# Small white parasites?



## Chad_linden (Dec 3, 2003)

I was over at Paranhaz69's house and he showed me what looked like thousands of snails on his glass. They haven't grown at all and he thinks they might be a parasite of some sort. Has anyone ever experienced this?

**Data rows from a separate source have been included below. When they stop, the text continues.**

Lemma wp_on_comp {A} id c (f : DrmDisplayComposition -> outcome (A * DrmDisplayComposition)) a c' (Q : A -> compositor -> Prop) s :
  comps s !! id = Some c -> f c = Done (a, c') -> Q a (on_comps (insert id c') s) -> wp (on_comp id f) Q s.
Proof.
  intros E Ef HQ. unfold on_comp. apply wpc_bind, (wp_the_comp _ c); [done|]. apply wpc_bind. eapply wpc_lift; [done|].
  by apply wpc_bind, wp_set_comp, wpc_ret.
Qed.

End Wp.

(** ** Compositions *)

(** How far the timeline is, and how far it will be signalled on the way. *)
Record timed (c : DrmDisplayComposition) : Prop := {
  timed_current : 0 <= timeline_current_ c <= timeline_ c;
  timed_done : 0 <= timeline_squash_done_ c <= timeline_pre_comp_done_ c;
  timed_pre : timeline_pre_comp_done_ c <= timeline_ c;
  timed_fd : 0 <= timeline_fd_ c \/ timeline_current_ c = timeline_ c
}.

(** Every fence of the composition is signalled. *)
Definition released (c : DrmDisplayComposition) : Prop := timeline_current_ c = timeline_ c.

(** The numbers of a layer that are sent to the display are defined. *)
Definition layer_ok (l : DrmHwcLayer) : Prop :=
  (exists w, width (display_frame l) = Done w) /\ (exists h, height (display_frame l) = Done h) /\
  (exists x, fixed_16_16 (crop_left l) = Done x) /\ (exists y, fixed_16_16 (crop_top l) = Done y) /\
  (exists w, fixed_16_16 (fsub (crop_right l) (crop_left l)) = Done w) /\
  (exists h, fixed_16_16 (fsub (crop_bottom l) (crop_top l)) = Done h).

(** A plane before and after PrepareFrame, for n layers. *)
Definition queued_plane (n : nat) (p : DrmCompositionPlane) : Prop :=
  is_Some (comp_plane p) /\
  match comp_type p with
  | kLayer => exists i, source_layers p = [i] /\ (i < n)%nat
  | kPrecomp => True
  | _ => source_layers p = []
  end.

Definition shown_plane (n : nat) (p : DrmCompositionPlane) : Prop :=
  is_Some (comp_plane p) /\
  (comp_type p = kDisable /\ source_layers p = [] \/ exists i, source_layers p = [i] /\ (i < n)%nat).

Definition max_timeline : Z := 1073741824.

Record queued_ok (c : DrmDisplayComposition) : Prop := {
  queued_planes : Forall (queued_plane (length (layers_ c))) (composition_planes_ c);
  queued_layers : Forall layer_ok (layers_ c);
  queued_time : timeline_ c <= max_timeline;
  queued_fd : 0 <= timeline_fd_ c
}.

Record live_ok (c : DrmDisplayComposition) : Prop := {
  live_planes : Forall (shown_plane (length (layers_ c))) (composition_planes_ c);
  live_layers : Forall layer_ok (layers_ c);
  live_time : timeline_ c <= max_timeline + 2
}.

Lemma int_checked_small z : -2147483648 <= z <= 2147483647 -> int_checked z = Done z.
Proof. intros Hz. unfold int_checked. by replace ((_ <=? _) && (_ <=? _)) with true by lia. Qed.

(** What the timelines can be relied on for: an increment never fails, and the
    descriptor of a new fence is not 0. *)
Definition increments_work `{SyncLib} : Prop := forall n, sw_sync_timeline_inc n = 0.

Definition fences_made `{SyncLib} : Prop := forall p, sw_sync_fence_create p <> 0.

Section Release.
Context `{SyncLib}.

(** The composition with its timeline at a time. *)
Definition at_time (t : Z) (c : DrmDisplayComposition) : DrmDisplayComposition :=
  set_timelines (timeline_ c) t (timeline_squash_done_ c) (timeline_pre_comp_done_ c) c.

Lemma increase_Done point c : timed c -> timeline_ c <= max_timeline + 2 -> 0 <= point <= timeline_ c ->
  exists ret t, IncreaseTimelineToPoint point c = Done (ret, at_time t c) /\
    timeline_current_ c <= t <= Z.max (timeline_current_ c) point /\ (increments_work -> t = Z.max (timeline_current_ c) point).
Proof.
  intros [? ? ? ?] Hmax Hp. unfold IncreaseTimelineToPoint, max_timeline, at_time, increments_work in *. rewrite int_checked_small, bind_Done_eq by lia.
  destruct (Z.leb_spec (point - timeline_current_ c) 0).
  - exists 0, (timeline_current_ c). split_and!; [by destruct c|lia|lia|lia].
  - destruct (Z.eqb_spec (sw_sync_timeline_inc (point - timeline_current_ c)) 0) as [E|E].
    + eexists _, point. split_and!; [done|lia|lia|lia].
    + eexists _, (timeline_current_ c). split_and!; [by destruct c|lia|lia|]. intros Hw. by destruct E.
Qed.

Lemma timed_at_time t c : timed c -> timeline_current_ c <= t <= timeline_ c -> timed (at_time t c).
Proof. intros [? ? ? [?|?]] ?; constructor; cbn; [lia..|by left|lia|lia|lia|right; lia]. Qed.

(** The destructor signals what is left, when the increment works. *)
Lemma destroy_Done c : timed c -> timeline_ c <= max_timeline + 2 ->
  exists t, destroy c = Done (at_time t c) /\ timeline_current_ c <= t <= timeline_ c /\ (increments_work -> t = timeline_ c).
Proof.
  intros Ht Hmax. pose proof Ht as [? ? ? Hfd]. unfold destroy, SignalCompositionDone. destruct (Z.leb_spec 0 (timeline_fd_ c)).
  - destruct (increase_Done (timeline_ c) c Ht Hmax) as (ret & t & -> & Hb & Hw); [lia|]. exists t. split_and!; [done|lia|lia|].
    intros Hi. rewrite (Hw Hi). lia.
  - destruct Hfd as [|Hfd]; [lia|]. exists (timeline_current_ c). split_and!; [by destruct c|lia|lia|lia].
Qed.

Lemma next_fence_Done c : timed c -> timeline_ c <= max_timeline + 2 ->
  CreateNextTimelineFence c = Done (sw_sync_fence_create (timeline_ c + 1), set_timeline (timeline_ c + 1) c).
Proof. intros [] Hmax. unfold CreateNextTimelineFence, max_timeline in *. by rewrite int_checked_small by lia. Qed.

End Release.

(** ** The invariant *)

Section Invariant.
Context `{SyncLib} `{DrmLib}.

Definition frame_ids (s : compositor) : list nat := omap fst (frame_queue_ s).

(** Compositions that wait for their commit or are shown; [ready] is the one the
    worker is about to apply in SquashAll. *)
Definition live (ready : list nat) (s : compositor) : list nat :=
  frame_ids s ++ option_list (active_composition_ s) ++ ready.

(** Where compositions can be; [held] are those that a function has in hand. *)
Definition places (ready held : list nat) (s : compositor) : list nat :=
  composite_queue_ s ++ live ready s ++ held.

(** The framebuffers that were rendered for a composition are released by a
    point of its timeline that is not reached. *)
Definition fenced (s : compositor) (id : nat) : Prop :=
  forall k fb, framebuffers_ s !! k = Some fb -> fb_user fb = Some id ->
    is_Some (buffer fb) /\
    exists f c, release_fence_fd fb = Some f /\ fence_comp f = id /\ comps s !! id = Some c /\ timeline_current_ c < fence_point f.

(** The composition as it is where it is. *)
Definition comp_ok (ready : list nat) (s : compositor) (id : nat) (c : DrmDisplayComposition) : Prop :=
  (id ∈ composite_queue_ s -> queued_ok c) /\ (id ∈ live ready s -> live_ok c).

Record inv (ready held : list nat) (s : compositor) : Prop := {
  inv_dom : forall id, is_Some (comps s !! id) <-> (id < next_comp s)%nat;
  inv_nodup : NoDup (places ready held s);
  inv_in : forall id, id ∈ places ready held s -> (id < next_comp s)%nat;
  inv_timed : forall id c, comps s !! id = Some c -> timed c /\ timeline_ c <= max_timeline + 2;
  inv_released : increments_work -> forall id c, comps s !! id = Some c -> id ∉ places ready held s -> released c;
  inv_comps : forall id c, comps s !! id = Some c -> comp_ok ready s id c;
  inv_frames : forall f, f ∈ frame_queue_ s -> exists id, f = (Some id, 0);
  inv_fbs : length (framebuffers_ s) = 3%nat /\ (framebuffer_index_ s < 3)%nat /\
            length (squash_framebuffers_ s) = 2%nat /\ (squash_framebuffer_index_ s < 2)%nat;
  inv_users : forall k fb id, framebuffers_ s !! k = Some fb -> fb_user fb = Some id ->
                (id < next_comp s)%nat /\ id ∉ composite_queue_ s;
  inv_fenced : fences_made -> forall id, id ∈ live ready s -> fenced s id;
  inv_renders : fences_made -> forall b, b ∈ renders s -> b = false
}.

Lemma elem_of_places ready held s id :
  id ∈ places ready held s <-> id ∈ composite_queue_ s \/ id ∈ live ready s \/ id ∈ held.
Proof. unfold places. by rewrite !elem_of_app. Qed.

Lemma elem_of_live ready s id :
  id ∈ live ready s <-> id ∈ frame_ids s \/ active_composition_ s = Some id \/ id ∈ ready.
Proof.
  unfold live. rewrite !elem_of_app. destruct (active_composition_ s) as [a|]; cbn.
  - rewrite list_elem_of_singleton. naive_solver.
  - rewrite elem_of_nil. naive_solver.
Qed.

If so what is the best solution to rid the tank if 'em. -He tried the alka-sletzer like tablets for fuingus/parasites too.


----------



## PARANHAZ69 (Dec 16, 2003)

YEAH, THATS ME







THEY LOOK LIKE BABY SNAILS BUT THEY DONT GROW, THEY ONLY STAY ON THE GLASS AND THERE ARE MORE VISABLE AT CERTAIN TIMES OF THE DAY??? THEY DONT SEEM TO BOTHER MY P'S BUT THE TANK LOOKS LIKE HELL???? I TRIED THE PARASITE TABLETS AND NOTHING SO IM GONNA TAKE THE TANK APART AND DISINFECT IT AND PUT MY P'S BACK IN.....COULD THOSE LITTLE BASTARDS BE ON OR IN MY P'S WITH OUT MY SEEING IT??? IM NOT GETTING FEEDER GOLDFISH ANYMORE!!!!


----------



## Winkyee (Feb 17, 2003)

Here's a vid I got

Like these?

check here ,.


----------



## PARANHAZ69 (Dec 16, 2003)

NOPE THESE ARE NOT WORMS!!! THEY LOOK LIKE TINY WHITE SNAILS, NOTHING LIKE WORMS???????


----------



## Winkyee (Feb 17, 2003)

PARANHAZ69 said:


> NOPE THESE ARE NOT WORMS!!! THEY LOOK LIKE TINY WHITE SNAILS, NOTHING LIKE WORMS???????


Are you yelling at me?









If they look like snails.....
They are probably snails....


----------



## DonH (Jan 25, 2003)

In an established system, you might be able to see small crustaceans or copepods moving around on the glass. They kinda look like little white bugs moving around. If that's what they are, they are harmless.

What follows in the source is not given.